Saturday, August 9, 2008

Notes on Richard Wagner


Comic adaptation from the second act of Richard Wagner's opera Parsifal, 1882. Written by Patrick C. Mason, illustrated by P. Craig Russell.

  • A leitmotif is a recurring musical theme associated within a particular piece of music with a particular person, place or idea. Wagner is the composer most often associated with leitmotifs, and Parsifal makes liberal use of them.
  • Parsifal is an opera, or music drama, in three acts by Richard Wagner. It is loosely based on Wolfram von Eschenbach's Parzival, the medieval (13th century) epic poem of the Arthurian knight Parzival (Percival) and his quest for the Holy Grail.
  • Fortune found him in the patronage of King Ludwig of Bavaria, who built him a home and theatre at Bayreuth.
  • Wagner’s musical genius is undisputed.
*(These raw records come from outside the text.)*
(* ===== verification/Engine.v ===== *)
(** * What the engine computes (internal/rule/processor.go)

    A meaning for rules that does not mention caches, parsing states, the
    preparation of conditions and paths, or the order of evaluation: the outcome
    of a message is that of the rules whose trigger matches it and whose
    conditions hold, in order, every template replaced by what it denotes.  The
    engine is shown to compute it for rules as a file gives them, whose templates
    are plain and whose throttles hold back rather than drop, while the key-value
    store does not change and the caches agree with it. *)

From S2P Require Import Prelude GoStrings GoFloat GoTime Value Types TimeContext Traversal Env Demo.
From S2P Require Import Pattern PathMatcher KVContext Context Conditions Evaluator Random Template Merge Throttle Index Hmac Actions Processor.
Local Open Scope string_scope.

(** ** Plain templates *)

(** Texts without function calls, whose names are not nested too deep: any JSON
    around variables is one. *)
Definition plain (t : string) : bool := (levels (braces t) <=? 10)%nat && callless (braces t).

(** ** Actions *)

Section denotation.
Context `{Env}.
Variable snapshot : string → string → option string.
Variable maxForEachIters : Z.

Definition denote_template (t : string) (c : EvaluationContext) : string :=
  denote_text snapshot c (braces t).

Definition denote_opt (c : EvaluationContext) (conditions : option Conditions) : bool :=
  match conditions with None => true | Some cs => denote snapshot c cs end.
Commentators marvel at his manipulation of hundreds of musical themes in prodigiously ambitious operas.
  • Wagner saw opera as ‘Gesamtkunstwerk’, a complete art from in which he controlled not only musical features but also the libretto, staging, costumes, and sets.
  • Philosopher Friedrich Nietzsche (1844-1900), one of Parsifal’s fiercest critics, was a former fan of Wagner. Nietzsche’s book The Birth of Tragedy (1872) was dedicated to Wagner and spoke of glowing terms of a rebirth of tragedy that everyone knew referred to the composer. According Nietzsche, tragic vision showed the very essence of life as violence and suffering, with no meaning or justification. In Wagner’s operas, suffering was revealed and even reveled in.
  • But in 1888 Nietzsche published The Case of Wagner, berating the composer and Parsifal. Nietzsche found Parsifal’s music wonderful but rejected Parsifal’s message as too “Christian”.
  • Some modern commentaries feel a similar ambivalence about Wagner. They find Wagner’s “Aryan” mythologizing repugnant. Wagner’s rabid anti-Semitic writings were read by an admiring Hitler.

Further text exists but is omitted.